When he got home, he remained sick in bed for another two weeks. Meanwhile, his business collapsed. Contracts stopped coming in entirely, and he knew that when his men finished the existing jobs he would have to let them go. Teresa made an appointment for him to see Dr. Randall, and he went. Randall described the gastric-bypass operation and spoke with him frankly about the risks involved. There was a one-in-two-hundred chance of death and a one-in-ten chance of an untoward outcome, such as bleeding, infection, gastric ulceration, blood clots, or leakage into the abdomen. The doctor also told him that it would change how he ate forever.
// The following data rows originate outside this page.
Definition withEngine (h : Host) (e : E) : Host := mkHost e (Params h) (Tx h) (AsOfTx h) (HasAsOfTx h) (Scanners h) (LeapIters h).
Definition withScanners (h : Host) (scs : list (V2Scanner C)) : Host :=
  mkHost (engine h) (Params h) (Tx h) (AsOfTx h) (HasAsOfTx h) scs (LeapIters h).
Definition withIters (h : Host) (its : list LeapIterator) : Host :=
  mkHost (engine h) (Params h) (Tx h) (AsOfTx h) (HasAsOfTx h) (Scanners h) its.

(** A call: the host afterwards, and an error or a step. *)
Definition answer : Type := res (Host * (bytes + EvalStep)).
Definition returns (h : Host) (v : Expr) : answer := Ok (h, inr (Done v)).
Definition fails (h : Host) (msg : bytes) : answer := Ok (h, inl msg).

Definition arg (args : list Expr) (i : nat) : res Expr := match args !! i with Some e => Ok e | None => Panic end.

Definition expectInt (h : Host) (e : Expr) (k : Z → answer) : answer :=
  match e with
  | sexpr.Int n => k n
  | sexpr.Float f => k (float64.toInt huge f)
  | _ => fails h (bs "expected int, got " ++ String_ FormatE e)
  end.

Definition expectStr (h : Host) (e : Expr) (k : bytes → answer) : answer :=
  match e with
  | sexpr.Str s => k s
  | sexpr.Symbol s => k s
  | _ => fails h (bs "expected string, got " ++ String_ FormatE e)
  end.

Definition resourceIndex (e : Expr) (n : nat) : option nat :=
  match e with sexpr.Resource r => if (0 <=? r) && (r <? Z.of_nat n) then Some (Z.to_nat r) else None | _ => None end.

Definition findScanner (h : Host) (e : Expr) (k : nat → V2Scanner C → answer) : answer :=
  match resourceIndex e (length (Scanners h)) with
  | Some id => sc ← scannerAt (Scanners h) id; k id sc
  | None => fails h (bs "expected scanner resource")
  end.

Definition findLeapIterator (h : Host) (e : Expr) (k : nat → LeapIterator → answer) : answer :=
  match resourceIndex e (length (LeapIters h)) with
  | Some id => match LeapIters h !! id with Some it => k id it | None => Panic end
  | None => fails h (bs "expected leap-iterator resource")
  end.

(** The scanners of a list of arguments. *)
Fixpoint findScanners (h : Host) (l : list Expr) (acc : list nat) (k : list nat → answer) : answer :=
  match l with
  | [] => k acc
  | e :: l' => findScanner h e (fun id _ => findScanners h l' (acc ++ [id]) k)
  end.

(** An engine operation that may fail. *)
Definition attempt (h : Host) (r : res (option bytes * E)) : answer :=
  '(err, e) ← r;
  match err with Some msg => fails (withEngine h e) msg | None => returns (withEngine h e) sexpr.Void end.

(** ** Scanners *)

Definition isTrue (args : list Expr) (i : nat) : bool := match args !! i with Some (sexpr.Bool true) => true | _ => false end.

Definition baseOrder (upper : bytes) : list string :=
  if bool_decide (upper = bs "AEVT") then ["a"; "e"; "v"]
  else if bool_decide (upper = bs "AVET") then ["a"; "v"; "e"]
  else if bool_decide (upper = bs "VAET") then ["v"; "a"; "e"]
  else ["e"; "a"; "v"].

Definition cfOfIndex (upper : bytes) : Z :=
  if bool_decide (upper = bs "AEVT") then 1 else if bool_decide (upper = bs "AVET") then 2 else if bool_decide (upper = bs "VAET") then 3 else 0.

Definition scannerOpen (fuel : nat) (h : Host) (args : list Expr) : answer :=
  a0 ← arg args 0;
  expectStr h a0 (fun idxName =>
    let history := isTrue args 1 in
    let upper := toUpper idxName in
    let sc := NewV2Scanner invalid idxName (baseOrder upper ++ ["t"; "added"]) (if HasAsOfTx h then Some (AsOfTx h) else None) in
    let sc := mkScanner (Pos sc) (IndexName sc) (asOfTx sc) (valueAttr sc) history (prefixCache sc) (tInPrefix sc) in
    '(c, e) ← OpenCursor fuel (engine h) (cfOfIndex upper) [] (history || HasAsOfTx h);
    sc ← AdvanceToActiveAt fuel (SetCursor sc c);
    let h := withEngine h e in
    returns (withScanners h (Scanners h ++ [sc])) (sexpr.Resource (Z.of_nat (length (Scanners h))))).

(** The value type of a scanner, from its prefix or from its key. *)
Definition initScanner (fuel : nat) (e : E) (sc : V2Scanner C) : res (V2Scanner C) :=
  o ← AttrIDFromPrefixBytes sc;
  sc ← SetValueAttrType sc (match o with Some aid => ValueTypeFor e aid | None => None end);
  sc ← AdvanceToActiveAtPreserving fuel sc;
  match valueAttr sc with
  | Some _ => Ok sc
  | None =>
      o ← AttrIDFromKey sc;
      match o with
      | Some aid => match ValueTypeFor e aid with Some vt => SetValueAttrType sc (Some vt) | None => Ok sc end
      | None => Ok sc
      end
  end.

Definition initScanners (fuel : nat) (e : E) (ids : list nat) (scs : list (V2Scanner C)) : res (list (V2Scanner C)) :=
  foldRes (fun scs id => sc ← scannerAt scs id; sc ← initScanner fuel e sc; Ok (<[id := sc]> scs)) ids scs.

Definition scannerIterateInit (fuel : nat) (h : Host) (args : list Expr) : answer :=
  match args with
  | [] => returns h sexpr.Void
  | _ =>
      findScanners h (removelast args) [] (fun ids =>
        match ids with
        | [] => returns h sexpr.Void
        | _ =>
            scs ← initScanners fuel (engine h) ids (Scanners h);
            let specs := parseRanges (List.last args sexpr.Void) in
            let h := withScanners h scs in
            returns (withIters h (LeapIters h ++ [mkIter ids specs false])) (sexpr.Resource (Z.of_nat (length (LeapIters h))))
        end)
  end.

(** The scanner with the least value is the one to move; until a value is met, the
    scanner looked at last. *)
Fixpoint minValueLoop (scs : list (V2Scanner C)) (ids : list nat) (i minIdx : nat) (minVal : option Expr) : res nat :=
  match ids with
  | [] => Ok minIdx
  | id :: ids' =>
      sc ← scannerAt scs id;
      o ← ExtractCurrent sc;
      match minVal, o with
      | None, _ => minValueLoop scs ids' (S i) i o
      | Some m, Some v => if cmpValueS v m <? 0 then minValueLoop scs ids' (S i) i (Some v) else minValueLoop scs ids' (S i) minIdx minVal
      | Some _, None => minValueLoop scs ids' (S i) minIdx minVal
      end
  end.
Unable to work, humiliated, ill, and in pain, Vincent Caselli decided that surgery was his only hope.
It is hard to contemplate the human appetite without wondering if we have any say over our lives at all. We believe in will—in the notion that we have a choice over such simple matters as whether to sit still or stand up, to talk or not talk, to have a slice of pie or not. Yet very few people, whether heavy or slim, can voluntarily reduce their weight for long. The history of weight-loss treatment is one of nearly unremitting failure. Whatever the regimen—liquid diets, high-protein diets, or grapefruit diets, the Zone, Atkins, or Dean Ornish diet—people lose weight quite readily, but they do not keep it off. A 1993 National Institutes of Health expert panel reviewed decades of diet studies and found that between 90 and 95 percent of people regained one-third to two-thirds of any weight lost within a year—and all of it within five years. Doctors have wired patients’ jaws closed, inflated plastic balloons inside their stomachs, performed
massive excisions of body fat, prescribed amphetamines and large amounts of thyroid hormone, even performed neurosurgery to destroy the hunger centers in the brain’s hypothalamus—and still people do not keep the weight off. Jaw wiring, for example, can produce substantial weight loss, and patients who ask for the procedure are as motivated as they come; yet some still end up taking in enough liquid calories through their closed jaws to gain weight, and the others regain it once the wires are removed. We are a species that has evolved to survive starvation, not to resist abundance.